From Calculus 10e by Larson and Edwards, p. 811. Exercises 11, 20, 22, 30, 36, 39, 46, 50, 54, 60, 70.

Exercise 11 Find the Equation for a Sphere

Complete the square and write the equation for the sphere in standard form with the center and radius.

\(x^{2}+y^{2}+z^{2}-4x-6y+4=0\)

Solution Group like elements and complete the square

\( (x^{2}-4x+\: )+(y^{2}-6y+\: )+(z^{2}+\:) \) \(= -4\)
\( (x^{2}-4x+4 )+(y^{2}-6y+9 )+(z^{2}+0) \) \(= -4+4+9+0\)
\( (x-2)^{2}+(y-3)^{2}+z^{2} \) \(= 9\) Equation for the Sphere
$$ \frac{(x-2)^{2}}{9} +\frac{(y-3)^{2}}{9}+\frac{z^{2}}{9} $$ \(=1\) Standard Form

Centered at \((2,3,0)\).
The Radius is 3.

Exercise 20 Find the Dot Product

Let \(\textbf{u}=\vec{PQ}\) and \(\textbf{v}=\vec{PR}\) find
a.

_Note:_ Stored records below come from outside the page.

(** C2: when the schedule event store answers, the handler replies 200 with
    exactly the list the store returned; the read is the only call it
    issues, it issues no write, and the store is left as it was.  That no
    write is issued holds against any environment at all, whatever it
    answers. *)
Theorem C2_query_passthrough (s : S) params query reply events :
  db_getScheduleEventsByChannelId db (channelId params) (rangeOpts_of query) s
  = Ok events ->
  let r := run (serve db) s (get_schedule params query reply) in
  settled r = Ok (send (code reply 200) (schedule_events events))
  /\ statusCode (send (code reply 200) (schedule_events events)) = 200
  /\ sent (send (code reply 200) (schedule_events events))
     = Some (schedule_events events)
  /\ calls_of (trace r)
     = [scheduleEvents_getScheduleEventsByChannelId
          (channelId params) (rangeOpts_of query)]
  /\ existsb is_write (calls_of (trace r)) = false
  /\ final r = s
  /\ (forall (W : Type) (env : environment dbSig W) (w : W),
        existsb is_write
          (calls_of (trace (run env w (get_schedule params query reply))))
        = false).
Proof.
  intros H r.
  assert (Hany : forall (W : Type) (env : environment dbSig W) (w : W),
             existsb is_write
               (calls_of (trace (run env w (get_schedule params query reply))))
             = false)
    by (intros W env w; rewrite get_schedule_calls_any; reflexivity).
  subst r. rewrite (get_schedule_ok s params query reply events H).
  repeat (split; [reflexivity|]). exact Hany.
Qed.

(** C10: the schedule handler never consults the channel store; for every
    channel id it replies 200 with whatever the schedule event store
    returns, and the only other status it can set is 500, also on a reply it
    leaves unsent: there is no 404. *)
Theorem C10_no_existence_check (s : S) params query reply :
  let r := run (serve db) s (get_schedule params query reply) in
  existsb is_channel_call (calls_of (trace r)) = false
  /\ (forall events,
        db_getScheduleEventsByChannelId db (channelId params)
          (rangeOpts_of query) s = Ok events ->
        settled r = Ok (send (code reply 200) (schedule_events events)))
  /\ (forall reply', settled r = Ok reply' ->
        statusCode reply' = 200 \/ statusCode reply' = 500)
  /\ (forall reply', settled r = Ok reply' -> statusCode reply' <> 404)
  /\ (forall t, settled r = Pending t ->
        exists reply', t = Some reply' /\ statusCode reply' = 500).
Proof.
  intros r. subst r.
  destruct (db_getScheduleEventsByChannelId db (channelId params)
              (rangeOpts_of query) s) as [events | e] eqn:H.
  - rewrite (get_schedule_ok s params query reply events H). simpl.
    repeat split.
    + intros events' [= <-]. reflexivity.
    + intros reply' [= <-]. left. reflexivity.
    + intros reply' [= <-]. simpl. discriminate.
    + intros t [=].
  - rewrite (get_schedule_throw s params query reply e H). simpl.
    repeat split.
    + intros events' [=].
    + intros reply' Hr. apply adopted_ok in Hr. destruct Hr as [-> _].
      right. reflexivity.
    + intros reply' Hr. apply adopted_ok in Hr. destruct Hr as [-> _].
      simpl. discriminate.
    + intros t Hr. apply adopted_pending in Hr. destruct Hr as [-> _].
      eexists. split; reflexivity.
Qed.
(** An expression evaluated inside a statement. *)
Definition eval {A} (c : Completion A) : Eff A :=
  match c with
  | Normal a => ret a
  | Throw e => ([], Thrown e)
  end.

(** [try { body } catch (e) { handler }] *)
Definition try_catch (body : Eff unit) (handler : JSError -> Eff unit) : Eff unit :=
  match body with
  | (tr, Thrown e) => let (tr', s) := handler e in (tr ++ tr', s)
  | other => other
  end.

(** The call of a function with body [body]: [return] ends the call. *)
Definition call (body : Eff unit) : Eff unit :=
  match body with
  | (tr, Returned) => (tr, Next tt)
  | other => other
  end.

(** [if (c) { body }] *)
Definition when (c : bool) (body : Eff unit) : Eff unit :=
  if c then body else ret tt.

(** [console.log(s)], [console.error(s)]: the string and a line feed. *)
Definition console_log (s : jsstring) : Eff unit := emit (Stdout (s ++ LF)).
Definition console_error (s : jsstring) : Eff unit := emit (Stderr (s ++ LF)).

(** [process.stderr.write(s)] *)
Definition process_stderr_write (s : jsstring) : Eff unit := emit (Stderr s).

Definition events {A} (m : Eff A) : list Event := fst m.
Definition signal {A} (m : Eff A) : Signal A := snd m.

(** The writes to standard output, to standard error, and the requests of a
    trace. *)
Fixpoint stdout_writes (tr : list Event) : list jsstring :=
  match tr with
  | [] => []
  | Stdout text :: rest => text :: stdout_writes rest
  | _ :: rest => stdout_writes rest
  end.

(** The number of line feeds of a text: the lines that a reader of the
    stream sees in it. *)
Definition line_feeds (text : jsstring) : nat :=
  List.length (filter (N.eqb 10) text).

Fixpoint stderr_writes (tr : list Event) : list jsstring :=
  match tr with
  | [] => []
  | Stderr text :: rest => text :: stderr_writes rest
  | _ :: rest => stderr_writes rest
  end.

Fixpoint http_requests (tr : list Event) : list (RequestOptions * jsstring) :=
  match tr with
  | [] => []
  | HttpRequest _ options body :: rest => (options, body) :: http_requests rest
  | _ :: rest => http_requests rest
  end.

(** ** The platform

    What the program calls and does not define: [JSON.parse(text)], which
    gives a value or throws a SyntaxError; [JSON.stringify(value)]; and the
    decimal text of a number, as a template literal prints it. *)

Class Platform : Type := {
  JSON_parse : jsstring -> Completion JSValue;
  JSON_stringify : JSValue -> jsstring;
  Number_toString : float -> jsstring
}.

(** ** A reference platform

    JSON.parse and JSON.stringify after ECMA-262, on code units, so that the
    handlers can be run on texts.  The reader follows the JSON grammar and
    rounds a number to the nearest binary64 value; the text of its
    SyntaxError is not V8's, which quotes the offending token. *)

Module Reference.

Definition is_json_space (c : N) : bool :=
  ((c =? 0x20) || (c =? 0x9) || (c =? 0xA) || (c =? 0xD))%N.

Fixpoint skip_space (s : jsstring) : jsstring :=
  match s with
  | [] => []
  | c :: rest => if is_json_space c then skip_space rest else s
  end.

Definition is_digit (c : N) : bool := ((0x30 <=? c) && (c <=? 0x39))%N.

(** The leading decimal digits of [s], and what follows them. *)
Fixpoint read_digits (s : jsstring) : list N * jsstring :=
  match s with
  | [] => ([], [])
  | c :: rest =>
      if is_digit c then
        let (ds, rest') := read_digits rest in ((c - 0x30)%N :: ds, rest')
      else ([], s)
  end.

Definition digits_value (ds : list N) : Z :=
  fold_left (fun acc d => (10 * acc + Z.of_N d)%Z) ds 0%Z.
(** ** What the constructor touches *)

(** The constructor logs nothing and rewrites no cache but that of the
    transport it creates; it adds an exit hook exactly when it returns. *)
Lemma __init___frame serial_port initial_identity s :
  records (__init__ serial_port initial_identity s).1 = records s
  ∧ (∀ i x, identities s !! i = Some x →
            identities (__init__ serial_port initial_identity s).1 !! i = Some x)
  ∧ match (__init__ serial_port initial_identity s).2 with
    | Return self =>
        exit_hooks (__init__ serial_port initial_identity s).1
          = (exit_hooks s ++ [self])%list
        ∧ get_identity (_serial self) (__init__ serial_port initial_identity s).1
          = Some (_identity self)
    | Raise _ =>
        exit_hooks (__init__ serial_port initial_identity s).1 = exit_hooks s
    end.
Proof.
  assert (∀ extra i x, identities s !! i = Some x →
            (identities s ++ extra)%list !! i = Some x) as Happ.
  { intros extra i x Hi. rewrite lookup_app_l; [assumption|].
    now apply lookup_lt_Some in Hi. }
  unfold __init__, bind, SerialWrapper_new, identify, bind, query, lift.
  destruct (serial_open C serial_port BAUDRATE (default_identity initial_identity)
              (world s)) as [w [[]|d]]; simpl; [|auto].
  destruct (serial_query C serial_port BAUDRATE "*IDN?" w) as [w' [line|d']]; simpl;
    [|auto].
  destruct (BoardIdentity_of (split ":" line)) as [e|resolved]; simpl; [auto|].
  destruct (decide (board_type resolved ≠ get_board_type)); simpl; [auto|].
  split; [reflexivity|]. split; [|split; [reflexivity|]].
  - intros i x Hi. rewrite list_lookup_insert_ne; [now apply Happ|].
    apply lookup_lt_Some in Hi. lia.
  - unfold get_identity. simpl. apply list_lookup_insert_eq.
    rewrite length_app. simpl. lia.
Qed.



(** ** More on the candidate validator *)



(** X2. A board that opens and answers [*IDN?] with a type other than
    [Accelerometer] is refused whatever identity was passed, manual and
    simulator ones included: the validator returns [None], logs the warning
    that quotes the returned and the expected type, and registers no exit
    hook. *)
Theorem validator_rejects_wrong_type serial_port initial_identity s w1 w2 line resolved :
  serial_open C serial_port BAUDRATE (default_identity initial_identity) (world s)
    = (w1, Reply tt) →
  serial_query C serial_port BAUDRATE "*IDN?" w1 = (w2, Reply line) →
  BoardIdentity_of (split ":" line) = inr resolved →
  board_type resolved ≠ "Accelerometer" →
  ∃ s',
    _get_valid_board serial_port initial_identity s = (s', Return None)
    ∧ world s' = w2
    ∧ records s'
      = (records s ++ [{| level := WARNING;
                          message := wrong_type_warning (C := C)
                                       (board_type resolved) "Accelerometer" |}])%list
    ∧ exit_hooks s' = exit_hooks s.
Proof.
  intros Hopen Hq Hparse Hty.
  assert (∃ s1, __init__ serial_port initial_identity s
                = (s1, Raise (IncorrectBoardError (board_type resolved) "Accelerometer"))
                ∧ world s1 = w2 ∧ records s1 = records s
                ∧ exit_hooks s1 = exit_hooks s) as (s1 & Hrun & Hw & Hrec & Hhooks).
  { unfold __init__, bind, SerialWrapper_new, identify, bind, query, lift.
    rewrite Hopen. simpl. rewrite Hq. simpl. rewrite Hparse. simpl.
    destruct (decide (board_type resolved ≠ get_board_type)); [|contradiction].
    eexists. split; [reflexivity|]. simpl. auto. }
  rewrite (validator_on_failure _ _ _ _ _ Hrun). eexists. split; [reflexivity|].
  simpl. rewrite Hrec. auto.
Qed.
Definition TOOLS_CATEGORY_MAP_denylist : list (string * list string) :=
  [ ("category_work", WORK_TOOLS T);
    ("category_build", BUILD_TOOLS T);
    ("category_repo", REPO_TOOLS.values);
    ("category_workitem", WORKITEM_TOOLS T);
    ("category_release", RELEASE_TOOLS T);
    ("category_wiki", WIKI_TOOLS T);
    ("category_testplan", Test_Plan_Tools T) ].

Definition resolve_token_denylist (tool : string) : list string :=
  let tool := Js.trim tool in
  match Map_get TOOLS_CATEGORY_MAP_denylist tool with
  | Some category => category
  | None => [tool]
  end.

Definition disabledTools_denylist (env : option string) : gset string :=
  list_to_set (flat_map resolve_token_denylist (Js.split "," (Js.or_else env ""))).
End DenyList.

From Stdlib Require DecimalString.

(** ** Pull-request queries and updates ([configureRepoTools], continued) *)

(** The search criteria that the two pull-request listings build.
    [criteria_repositoryId] is absent from the criteria of the listing by
    project. *)
Record PullRequestSearchCriteria := {
  criteria_status : Z;
  criteria_repositoryId : option string;
  criteria_creatorId : option string;
  criteria_reviewerId : option string;
}.

(** The argument of [createPullRequest]. *)
Record NewPullRequest := {
  new_sourceRefName : string;
  new_targetRefName : string;
  new_title : string;
  new_description : option string;
  new_isDraft : bool;
  new_workItemRefs : list ResourceRef;
}.

(** Further calls of the Git client: the queries, each made once in an
    invocation, and the two updates that an invocation makes once. *)
Record PullRequestApi := {
  (** [getPullRequests(repositoryId, searchCriteria, undefined, undefined, skip, top)] *)
  getPullRequests :
    string -> PullRequestSearchCriteria -> Z -> Z -> Completion (option (list GitPullRequest));
  (** [getPullRequestsByProject(project, searchCriteria, undefined, skip, top)] *)
  getPullRequestsByProject :
    string -> PullRequestSearchCriteria -> Z -> Z -> Completion (option (list GitPullRequest));
  (** [updatePullRequest({ status }, repositoryId, pullRequestId)] *)
  updatePullRequest : Z -> string -> Z -> Completion GitPullRequest;
  createPullRequest : NewPullRequest -> string -> Completion GitPullRequest;
}.

Record PullRequestConnection := { getPullRequestApi : Completion PullRequestApi }.

(** What the handlers read of the result of [getCurrentUserDetails]
    ([./auth.js]): [data.authenticatedUser.id]. *)
Record UserDetails := { authenticatedUser_id : string }.

(** [{ id: id.trim() }] *)
Definition workItemRef (id : string) : ResourceRef :=
  {| rr_id := Some (Js.trim id); rr_url := None |}.

(** [workItems ? workItems.split(" ").map((id) => ({ id: id.trim() })) : []] *)
Definition workItemRefsOf (workItems : option string) : list ResourceRef :=
  match workItems with
  | Some workItems =>
      if Js.truthy workItems then map workItemRef (Js.split " " workItems) else []
  | None => []
  end.
Lemma heatmap_labels_go_stale_witness :
  constructed sym_ndim sym_run demo_world /\
  hm_y demo_heatmap = None /\ 64 <> _n_mel (self demo_world) /\
  exists d',
    refresh_heatmap scale_mel (self (snd (set_n_mel sym_run 64 demo_world)))
      demo_heatmap = (Ret tt, d') /\
    hm_customdata d' = hm_customdata demo_heatmap.
Proof.
  assert (Hn : 64 <> _n_mel (self demo_world)) by (vm_compute; discriminate).
  split; [exact demo_world_constructed|]. split; [reflexivity|].
  split; [exact Hn|].
  destruct (heatmap_labels_go_stale sym sym_ndim sym_run 64 demo_world
              (snd (set_n_mel sym_run 64 demo_world)) demo_heatmap
              demo_world_constructed eq_refl Hn)
    as (d' & Hr & Hc & _).
  - vm_compute. reflexivity.
  - exists d'. split; [exact Hr | exact Hc].
Defined.


Lemma thread_cap_bounds_witness :
  demo_batch <> [] /\ 1 <= 4 /\
  n_threads_of 4 demo_batch = 2 /\ 4 < n_threads_of 4 demo_batch * 3.
Proof.
  assert (H1 : demo_batch <> []) by discriminate.
  assert (H2 : 1 <= 4) by lia.
  split; [exact H1|]. split; [exact H2|].
  destruct (thread_cap_bounds demo_contents 4 demo_batch H1 H2)
    as (_ & _ & Hover).
  apply Hover. vm_compute. reflexivity.
Defined.

Lemma collect_keeps_order_witness :
  exists acc,
    collect_results demo_peak ["a.wav"; "c.wav"]%string
      [nth 0 demo_tup_list ErrorDiv; nth 2 demo_tup_list ErrorDiv]
    = (Ret tt, acc) /\
    length (specs acc) = 2%nat.
Proof.
  destruct (collect_keeps_order sym demo_peak ["a.wav"; "c.wav"]%string
              [nth 0 demo_tup_list ErrorDiv; nth 2 demo_tup_list ErrorDiv])
    as (acc & Hc & Hf & _).
  - apply Forall_cons; [vm_compute; discriminate|].
    apply Forall_cons; [vm_compute; discriminate|]. apply Forall_nil.
  - exists acc. split; [exact Hc|].
    apply Forall2_length in Hf. rewrite Hf. reflexivity.
Defined.

Lemma init_errors_witness :
  fst (__init__ sym_ndim sym_run demo_wav 0 5 4 128 (Store 1 []))
  = Raise LibraryError /\
  (LibraryError = LibraryError \/
   (LibraryError = ZeroDivisionError /\
    ((4 == 0)%Q \/ win_length_of 0 5 = 0)) \/
   (LibraryError = ValueError /\ win_length_of 0 5 < 0)).
Proof.
  assert (H : fst (__init__ sym_ndim sym_run demo_wav 0 5 4 128 (Store 1 []))
              = Raise LibraryError) by (vm_compute; reflexivity).
  split; [exact H|].
  exact (init_errors sym sym_ndim sym_run demo_wav 0 5 4 128 (Store 1 [])
           LibraryError H).
Defined.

The component forms for \(\textbf{u}\) and \(\textbf{v}\)
b. \(\textbf{u} \cdot \textbf{v}\)
c. \(\textbf{v} \cdot \textbf{v}\)

\(P=(2,-1,3), \: Q=(0,5,1), \: R=(5,5,0)\)

Solution
a. The component form for \(\textbf{u}\) is

\(\textbf{u} = \langle 0-2, 5-(-1), 1-3 \rangle = \langle -2, 6, -2 \rangle \)

The component form for \(\textbf{v}\) is

\(\textbf{v} = \langle 5-2, 5-(-1), 0-3 \rangle = \langle 3, 6, -3 \rangle \)

b. \(\textbf{u} \cdot \textbf{v} = \langle -2+3, 6+ 6, -2-3 \rangle = \langle 1,12,-5 \rangle \)
c. \(\textbf{v} \cdot \textbf{v} = \langle 3+3, 6+6, -3-3 \rangle = \langle 6,12,-6 \rangle\)

Exercise 30 Find the projection for \(\textbf{u}\) onto \( \textbf{v} \)

\(\textbf{u} =5\textbf{i} +\textbf{j}+3\textbf{k}\), \( \textbf{v} = 2\textbf{i} +3\textbf{j}+\textbf{k}\)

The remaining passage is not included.